(DATA EXTRACT begins)

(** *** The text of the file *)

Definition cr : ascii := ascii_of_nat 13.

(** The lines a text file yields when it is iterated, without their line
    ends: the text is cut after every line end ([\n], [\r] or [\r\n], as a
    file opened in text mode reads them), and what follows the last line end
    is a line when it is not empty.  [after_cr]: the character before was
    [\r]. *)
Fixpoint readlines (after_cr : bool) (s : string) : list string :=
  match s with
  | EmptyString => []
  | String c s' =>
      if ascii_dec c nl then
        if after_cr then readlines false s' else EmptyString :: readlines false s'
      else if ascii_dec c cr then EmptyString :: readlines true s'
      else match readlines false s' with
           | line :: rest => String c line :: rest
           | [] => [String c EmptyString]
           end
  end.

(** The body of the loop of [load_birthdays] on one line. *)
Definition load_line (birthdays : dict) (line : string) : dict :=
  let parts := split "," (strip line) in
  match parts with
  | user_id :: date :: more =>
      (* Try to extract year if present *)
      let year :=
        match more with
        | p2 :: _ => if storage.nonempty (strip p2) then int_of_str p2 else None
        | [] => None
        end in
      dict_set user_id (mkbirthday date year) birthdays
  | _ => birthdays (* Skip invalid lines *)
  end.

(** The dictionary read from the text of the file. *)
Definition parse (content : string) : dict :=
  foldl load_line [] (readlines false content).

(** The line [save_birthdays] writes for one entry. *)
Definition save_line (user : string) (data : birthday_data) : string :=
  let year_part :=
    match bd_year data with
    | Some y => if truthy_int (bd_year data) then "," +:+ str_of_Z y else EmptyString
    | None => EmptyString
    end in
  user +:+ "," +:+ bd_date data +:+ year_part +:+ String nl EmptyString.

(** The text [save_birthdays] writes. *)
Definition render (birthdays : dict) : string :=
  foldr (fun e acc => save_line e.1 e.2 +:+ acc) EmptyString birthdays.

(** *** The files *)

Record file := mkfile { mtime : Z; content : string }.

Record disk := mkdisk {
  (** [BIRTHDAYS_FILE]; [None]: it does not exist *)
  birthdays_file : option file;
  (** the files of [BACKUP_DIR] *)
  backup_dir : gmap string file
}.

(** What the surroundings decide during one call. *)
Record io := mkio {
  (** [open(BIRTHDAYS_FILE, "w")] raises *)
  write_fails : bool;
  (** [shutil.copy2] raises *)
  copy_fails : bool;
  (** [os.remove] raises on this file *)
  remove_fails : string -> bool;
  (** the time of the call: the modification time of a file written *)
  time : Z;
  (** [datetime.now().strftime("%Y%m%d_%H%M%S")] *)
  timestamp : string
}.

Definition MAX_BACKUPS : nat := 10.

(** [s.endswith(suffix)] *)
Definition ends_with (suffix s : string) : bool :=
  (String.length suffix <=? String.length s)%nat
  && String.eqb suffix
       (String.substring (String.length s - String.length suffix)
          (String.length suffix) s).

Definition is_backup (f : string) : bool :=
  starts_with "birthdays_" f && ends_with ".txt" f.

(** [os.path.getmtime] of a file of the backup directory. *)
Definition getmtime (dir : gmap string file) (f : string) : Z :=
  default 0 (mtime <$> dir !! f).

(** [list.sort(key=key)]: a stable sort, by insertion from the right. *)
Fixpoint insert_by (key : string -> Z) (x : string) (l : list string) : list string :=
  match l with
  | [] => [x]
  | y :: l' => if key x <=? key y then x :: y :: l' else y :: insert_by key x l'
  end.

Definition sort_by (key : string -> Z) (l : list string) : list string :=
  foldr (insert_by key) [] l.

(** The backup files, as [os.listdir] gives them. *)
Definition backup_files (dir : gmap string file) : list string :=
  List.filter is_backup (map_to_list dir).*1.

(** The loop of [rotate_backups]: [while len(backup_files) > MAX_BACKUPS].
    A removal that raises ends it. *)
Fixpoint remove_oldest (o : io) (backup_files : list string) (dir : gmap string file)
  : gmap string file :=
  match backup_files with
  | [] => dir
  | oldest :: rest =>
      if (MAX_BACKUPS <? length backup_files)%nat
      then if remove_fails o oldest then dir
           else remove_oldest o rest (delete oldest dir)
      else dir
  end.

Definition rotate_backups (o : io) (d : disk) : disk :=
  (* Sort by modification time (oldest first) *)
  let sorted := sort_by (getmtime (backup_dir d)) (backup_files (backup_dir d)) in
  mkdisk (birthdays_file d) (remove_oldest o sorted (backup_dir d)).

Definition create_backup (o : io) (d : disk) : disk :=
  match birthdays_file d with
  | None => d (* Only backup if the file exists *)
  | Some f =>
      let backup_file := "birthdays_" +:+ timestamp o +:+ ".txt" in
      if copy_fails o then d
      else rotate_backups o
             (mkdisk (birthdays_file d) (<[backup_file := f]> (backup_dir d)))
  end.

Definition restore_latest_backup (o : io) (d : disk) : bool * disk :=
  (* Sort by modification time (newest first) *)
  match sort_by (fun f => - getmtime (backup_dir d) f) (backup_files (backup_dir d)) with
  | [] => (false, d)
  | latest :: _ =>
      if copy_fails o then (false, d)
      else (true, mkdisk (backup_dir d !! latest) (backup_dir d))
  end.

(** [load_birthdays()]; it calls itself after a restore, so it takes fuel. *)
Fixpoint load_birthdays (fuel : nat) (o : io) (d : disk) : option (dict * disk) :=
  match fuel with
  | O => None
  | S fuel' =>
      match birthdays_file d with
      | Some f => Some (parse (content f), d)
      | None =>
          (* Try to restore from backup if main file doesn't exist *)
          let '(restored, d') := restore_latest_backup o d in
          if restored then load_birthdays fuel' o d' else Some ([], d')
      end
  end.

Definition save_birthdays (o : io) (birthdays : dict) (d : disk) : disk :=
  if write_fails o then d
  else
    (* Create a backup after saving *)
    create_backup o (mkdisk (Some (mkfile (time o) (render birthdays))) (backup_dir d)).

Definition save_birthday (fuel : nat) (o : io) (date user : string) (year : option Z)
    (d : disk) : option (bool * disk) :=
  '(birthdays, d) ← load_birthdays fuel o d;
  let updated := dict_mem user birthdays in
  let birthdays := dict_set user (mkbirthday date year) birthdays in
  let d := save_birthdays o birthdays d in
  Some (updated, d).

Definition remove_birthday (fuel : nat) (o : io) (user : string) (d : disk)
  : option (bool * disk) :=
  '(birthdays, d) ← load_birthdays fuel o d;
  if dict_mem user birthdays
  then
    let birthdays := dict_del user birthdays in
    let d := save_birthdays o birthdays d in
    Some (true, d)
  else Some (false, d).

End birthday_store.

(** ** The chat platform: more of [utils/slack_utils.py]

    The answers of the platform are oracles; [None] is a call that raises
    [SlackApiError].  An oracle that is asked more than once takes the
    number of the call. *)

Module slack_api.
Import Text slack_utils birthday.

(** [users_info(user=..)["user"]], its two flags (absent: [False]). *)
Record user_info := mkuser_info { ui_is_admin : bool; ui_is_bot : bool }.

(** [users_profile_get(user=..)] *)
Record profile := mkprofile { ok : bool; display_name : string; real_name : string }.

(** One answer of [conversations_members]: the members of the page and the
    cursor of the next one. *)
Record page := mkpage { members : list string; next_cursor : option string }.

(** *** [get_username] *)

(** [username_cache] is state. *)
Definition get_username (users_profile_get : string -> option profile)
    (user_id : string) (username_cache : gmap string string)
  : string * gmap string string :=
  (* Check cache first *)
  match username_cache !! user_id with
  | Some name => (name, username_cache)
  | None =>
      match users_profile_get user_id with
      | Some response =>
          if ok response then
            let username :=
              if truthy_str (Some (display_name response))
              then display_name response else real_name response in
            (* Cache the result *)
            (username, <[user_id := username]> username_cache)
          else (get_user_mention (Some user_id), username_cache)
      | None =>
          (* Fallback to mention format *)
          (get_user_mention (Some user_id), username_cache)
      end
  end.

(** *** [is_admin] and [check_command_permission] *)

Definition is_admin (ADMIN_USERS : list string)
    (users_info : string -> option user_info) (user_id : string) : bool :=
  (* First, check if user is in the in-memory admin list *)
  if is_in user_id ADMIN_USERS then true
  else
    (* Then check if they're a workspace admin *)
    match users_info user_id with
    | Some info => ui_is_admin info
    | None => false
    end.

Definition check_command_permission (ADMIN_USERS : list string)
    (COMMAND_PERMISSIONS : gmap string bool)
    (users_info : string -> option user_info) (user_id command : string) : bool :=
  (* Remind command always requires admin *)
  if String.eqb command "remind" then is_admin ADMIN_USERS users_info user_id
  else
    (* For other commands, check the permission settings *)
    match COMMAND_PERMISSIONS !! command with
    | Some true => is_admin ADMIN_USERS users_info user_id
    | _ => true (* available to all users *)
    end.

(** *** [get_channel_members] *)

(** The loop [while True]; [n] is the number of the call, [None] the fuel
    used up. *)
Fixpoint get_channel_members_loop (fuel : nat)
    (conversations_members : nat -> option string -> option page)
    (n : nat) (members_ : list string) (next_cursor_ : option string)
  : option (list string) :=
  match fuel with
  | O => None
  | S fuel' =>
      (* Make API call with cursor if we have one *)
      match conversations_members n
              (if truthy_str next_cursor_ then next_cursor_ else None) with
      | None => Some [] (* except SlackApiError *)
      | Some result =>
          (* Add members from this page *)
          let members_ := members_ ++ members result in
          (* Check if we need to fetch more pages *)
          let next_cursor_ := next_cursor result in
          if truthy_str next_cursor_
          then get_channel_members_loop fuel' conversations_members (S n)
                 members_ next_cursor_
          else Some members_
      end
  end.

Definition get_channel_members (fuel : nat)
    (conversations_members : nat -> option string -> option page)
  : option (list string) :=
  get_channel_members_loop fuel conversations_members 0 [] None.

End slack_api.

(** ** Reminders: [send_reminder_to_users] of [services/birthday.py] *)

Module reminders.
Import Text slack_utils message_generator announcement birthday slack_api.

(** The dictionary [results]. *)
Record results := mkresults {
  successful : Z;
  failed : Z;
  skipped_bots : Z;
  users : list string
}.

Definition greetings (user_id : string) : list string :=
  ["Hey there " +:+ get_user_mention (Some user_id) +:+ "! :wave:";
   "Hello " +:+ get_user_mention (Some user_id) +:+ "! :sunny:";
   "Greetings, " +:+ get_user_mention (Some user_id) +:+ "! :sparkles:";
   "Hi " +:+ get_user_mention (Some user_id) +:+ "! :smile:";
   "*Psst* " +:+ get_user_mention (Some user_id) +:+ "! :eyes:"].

(DATA EXTRACT ends)
(DATA EXTRACT begins)

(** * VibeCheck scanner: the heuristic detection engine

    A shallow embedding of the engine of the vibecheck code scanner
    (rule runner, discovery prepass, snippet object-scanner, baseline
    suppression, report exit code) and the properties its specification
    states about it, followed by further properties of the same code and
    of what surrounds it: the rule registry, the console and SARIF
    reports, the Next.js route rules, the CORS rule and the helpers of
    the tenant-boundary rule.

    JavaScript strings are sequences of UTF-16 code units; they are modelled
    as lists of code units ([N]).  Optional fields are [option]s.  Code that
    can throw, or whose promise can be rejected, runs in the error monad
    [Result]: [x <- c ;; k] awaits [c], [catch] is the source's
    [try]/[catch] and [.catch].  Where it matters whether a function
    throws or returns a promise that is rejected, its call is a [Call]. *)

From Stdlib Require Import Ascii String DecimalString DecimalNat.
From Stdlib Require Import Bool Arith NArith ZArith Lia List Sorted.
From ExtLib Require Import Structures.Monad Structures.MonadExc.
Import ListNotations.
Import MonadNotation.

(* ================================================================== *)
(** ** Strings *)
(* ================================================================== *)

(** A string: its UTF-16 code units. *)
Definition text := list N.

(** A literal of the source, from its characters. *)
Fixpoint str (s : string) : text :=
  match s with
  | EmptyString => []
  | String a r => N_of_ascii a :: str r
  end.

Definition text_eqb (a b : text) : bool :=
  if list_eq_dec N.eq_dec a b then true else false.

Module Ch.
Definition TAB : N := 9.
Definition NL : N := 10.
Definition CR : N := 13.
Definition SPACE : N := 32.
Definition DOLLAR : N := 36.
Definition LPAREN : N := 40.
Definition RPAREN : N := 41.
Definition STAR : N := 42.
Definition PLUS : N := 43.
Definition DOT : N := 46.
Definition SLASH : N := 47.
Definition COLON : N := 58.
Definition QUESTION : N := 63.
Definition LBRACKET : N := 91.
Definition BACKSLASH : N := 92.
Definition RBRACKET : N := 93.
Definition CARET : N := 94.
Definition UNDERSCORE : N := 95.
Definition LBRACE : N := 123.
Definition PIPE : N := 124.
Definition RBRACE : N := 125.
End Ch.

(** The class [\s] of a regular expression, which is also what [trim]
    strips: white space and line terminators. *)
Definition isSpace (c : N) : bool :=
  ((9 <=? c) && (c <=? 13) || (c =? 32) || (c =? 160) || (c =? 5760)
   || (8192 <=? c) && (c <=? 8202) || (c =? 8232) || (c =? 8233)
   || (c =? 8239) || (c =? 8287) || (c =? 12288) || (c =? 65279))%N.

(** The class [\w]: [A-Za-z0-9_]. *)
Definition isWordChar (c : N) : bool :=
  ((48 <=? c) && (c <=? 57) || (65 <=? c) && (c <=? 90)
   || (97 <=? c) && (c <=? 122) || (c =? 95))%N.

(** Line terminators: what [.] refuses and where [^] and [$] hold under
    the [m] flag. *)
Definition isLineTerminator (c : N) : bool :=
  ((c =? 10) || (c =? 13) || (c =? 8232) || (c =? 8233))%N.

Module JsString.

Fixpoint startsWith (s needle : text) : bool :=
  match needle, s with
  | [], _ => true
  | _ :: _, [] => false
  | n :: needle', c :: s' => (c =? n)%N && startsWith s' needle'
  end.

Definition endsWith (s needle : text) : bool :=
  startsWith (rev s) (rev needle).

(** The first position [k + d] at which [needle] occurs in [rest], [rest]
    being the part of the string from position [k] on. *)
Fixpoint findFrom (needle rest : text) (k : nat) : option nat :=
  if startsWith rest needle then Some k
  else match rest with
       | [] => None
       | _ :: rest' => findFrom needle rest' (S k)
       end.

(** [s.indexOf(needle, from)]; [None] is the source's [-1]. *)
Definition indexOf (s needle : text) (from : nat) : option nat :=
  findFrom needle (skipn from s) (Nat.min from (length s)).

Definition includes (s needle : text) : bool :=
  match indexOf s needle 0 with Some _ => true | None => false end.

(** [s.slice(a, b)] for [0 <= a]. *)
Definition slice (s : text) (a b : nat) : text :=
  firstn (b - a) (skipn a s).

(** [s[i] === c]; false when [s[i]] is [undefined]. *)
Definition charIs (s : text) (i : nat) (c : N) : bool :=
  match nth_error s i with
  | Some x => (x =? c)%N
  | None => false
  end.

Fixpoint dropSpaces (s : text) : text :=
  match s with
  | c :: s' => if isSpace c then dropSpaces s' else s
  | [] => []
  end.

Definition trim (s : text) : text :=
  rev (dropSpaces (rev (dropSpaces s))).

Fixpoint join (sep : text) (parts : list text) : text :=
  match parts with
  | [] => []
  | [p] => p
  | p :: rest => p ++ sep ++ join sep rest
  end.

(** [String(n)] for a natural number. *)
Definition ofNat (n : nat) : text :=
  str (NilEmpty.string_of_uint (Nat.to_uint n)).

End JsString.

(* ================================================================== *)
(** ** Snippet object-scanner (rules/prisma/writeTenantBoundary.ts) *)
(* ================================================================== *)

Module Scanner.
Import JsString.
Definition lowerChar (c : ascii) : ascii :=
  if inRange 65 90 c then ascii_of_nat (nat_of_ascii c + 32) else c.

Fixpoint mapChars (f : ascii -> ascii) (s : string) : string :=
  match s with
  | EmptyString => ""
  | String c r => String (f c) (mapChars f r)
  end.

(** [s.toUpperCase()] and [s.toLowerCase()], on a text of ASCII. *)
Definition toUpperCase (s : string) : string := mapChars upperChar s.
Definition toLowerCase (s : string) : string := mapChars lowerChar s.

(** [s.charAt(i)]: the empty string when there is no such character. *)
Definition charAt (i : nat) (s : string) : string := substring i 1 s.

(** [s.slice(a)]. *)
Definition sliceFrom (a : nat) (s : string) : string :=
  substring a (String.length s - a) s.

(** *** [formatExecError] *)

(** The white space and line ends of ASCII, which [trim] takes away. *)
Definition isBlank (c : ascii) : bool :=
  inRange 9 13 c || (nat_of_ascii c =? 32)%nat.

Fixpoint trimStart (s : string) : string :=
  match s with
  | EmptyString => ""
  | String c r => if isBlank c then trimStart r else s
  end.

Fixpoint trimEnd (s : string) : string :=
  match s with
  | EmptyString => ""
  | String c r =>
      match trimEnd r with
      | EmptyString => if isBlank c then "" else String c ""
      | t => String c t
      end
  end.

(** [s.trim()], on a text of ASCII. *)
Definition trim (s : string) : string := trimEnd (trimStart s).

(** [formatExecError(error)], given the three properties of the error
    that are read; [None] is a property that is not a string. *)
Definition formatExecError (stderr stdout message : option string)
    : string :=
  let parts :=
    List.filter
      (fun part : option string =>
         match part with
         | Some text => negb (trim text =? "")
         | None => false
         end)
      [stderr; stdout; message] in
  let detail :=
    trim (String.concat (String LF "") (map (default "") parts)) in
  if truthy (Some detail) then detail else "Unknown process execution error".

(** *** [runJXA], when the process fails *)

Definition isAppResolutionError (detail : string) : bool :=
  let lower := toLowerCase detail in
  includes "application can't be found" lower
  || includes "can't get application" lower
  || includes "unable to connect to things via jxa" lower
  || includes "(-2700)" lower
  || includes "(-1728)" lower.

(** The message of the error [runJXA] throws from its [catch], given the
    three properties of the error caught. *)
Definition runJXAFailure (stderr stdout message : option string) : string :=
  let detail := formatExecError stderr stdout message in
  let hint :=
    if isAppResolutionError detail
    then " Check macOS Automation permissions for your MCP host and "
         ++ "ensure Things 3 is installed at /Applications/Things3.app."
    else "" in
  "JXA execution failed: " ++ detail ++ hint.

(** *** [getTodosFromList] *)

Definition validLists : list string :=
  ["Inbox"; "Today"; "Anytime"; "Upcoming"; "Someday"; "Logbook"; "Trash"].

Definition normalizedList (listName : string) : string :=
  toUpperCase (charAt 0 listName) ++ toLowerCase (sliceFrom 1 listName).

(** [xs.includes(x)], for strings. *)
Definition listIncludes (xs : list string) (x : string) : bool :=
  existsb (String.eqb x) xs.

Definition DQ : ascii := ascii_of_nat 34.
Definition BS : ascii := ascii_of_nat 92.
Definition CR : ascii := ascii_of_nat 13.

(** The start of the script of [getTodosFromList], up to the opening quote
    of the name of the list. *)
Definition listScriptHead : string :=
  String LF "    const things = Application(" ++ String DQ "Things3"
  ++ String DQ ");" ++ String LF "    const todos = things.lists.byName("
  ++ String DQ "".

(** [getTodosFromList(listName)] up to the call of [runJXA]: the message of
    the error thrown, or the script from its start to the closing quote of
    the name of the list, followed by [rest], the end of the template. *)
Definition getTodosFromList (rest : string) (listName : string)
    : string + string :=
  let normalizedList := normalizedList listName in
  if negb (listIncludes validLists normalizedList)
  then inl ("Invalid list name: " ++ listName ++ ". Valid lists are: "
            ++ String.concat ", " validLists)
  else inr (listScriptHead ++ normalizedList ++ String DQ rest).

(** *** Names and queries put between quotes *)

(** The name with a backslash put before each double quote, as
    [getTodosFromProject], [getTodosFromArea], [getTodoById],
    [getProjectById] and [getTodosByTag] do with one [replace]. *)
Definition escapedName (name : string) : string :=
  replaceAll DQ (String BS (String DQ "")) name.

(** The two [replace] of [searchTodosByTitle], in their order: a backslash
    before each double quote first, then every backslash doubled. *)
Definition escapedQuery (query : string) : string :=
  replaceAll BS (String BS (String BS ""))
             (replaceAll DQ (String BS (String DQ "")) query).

(DATA EXTRACT ends)

Could you return exactly the lines above from the line with "From ExtLib Require" to the line with "122) || (c =? 95))%N.", both included, and nothing else?

From ExtLib Require Import Structures.Monad Structures.MonadExc.
Import ListNotations.
Import MonadNotation.

(* ================================================================== *)
(** ** Strings *)
(* ================================================================== *)

(** A string: its UTF-16 code units. *)
Definition text := list N.

(** A literal of the source, from its characters. *)
Fixpoint str (s : string) : text :=
  match s with
  | EmptyString => []
  | String a r => N_of_ascii a :: str r
  end.

Definition text_eqb (a b : text) : bool :=
  if list_eq_dec N.eq_dec a b then true else false.

Module Ch.
Definition TAB : N := 9.
Definition NL : N := 10.
Definition CR : N := 13.
Definition SPACE : N := 32.
Definition DOLLAR : N := 36.
Definition LPAREN : N := 40.
Definition RPAREN : N := 41.
Definition STAR : N := 42.
Definition PLUS : N := 43.
Definition DOT : N := 46.
Definition SLASH : N := 47.
Definition COLON : N := 58.
Definition QUESTION : N := 63.
Definition LBRACKET : N := 91.
Definition BACKSLASH : N := 92.
Definition RBRACKET : N := 93.
Definition CARET : N := 94.
Definition UNDERSCORE : N := 95.
Definition LBRACE : N := 123.
Definition PIPE : N := 124.
Definition RBRACE : N := 125.
End Ch.

(** The class [\s] of a regular expression, which is also what [trim]
    strips: white space and line terminators. *)
Definition isSpace (c : N) : bool :=
  ((9 <=? c) && (c <=? 13) || (c =? 32) || (c =? 160) || (c =? 5760)
   || (8192 <=? c) && (c <=? 8202) || (c =? 8232) || (c =? 8233)
   || (c =? 8239) || (c =? 8287) || (c =? 12288) || (c =? 65279))%N.

(** The class [\w]: [A-Za-z0-9_]. *)
Definition isWordChar (c : N) : bool :=
  ((48 <=? c) && (c <=? 57) || (65 <=? c) && (c <=? 90)
   || (97 <=? c) && (c <=? 122) || (c =? 95))%N.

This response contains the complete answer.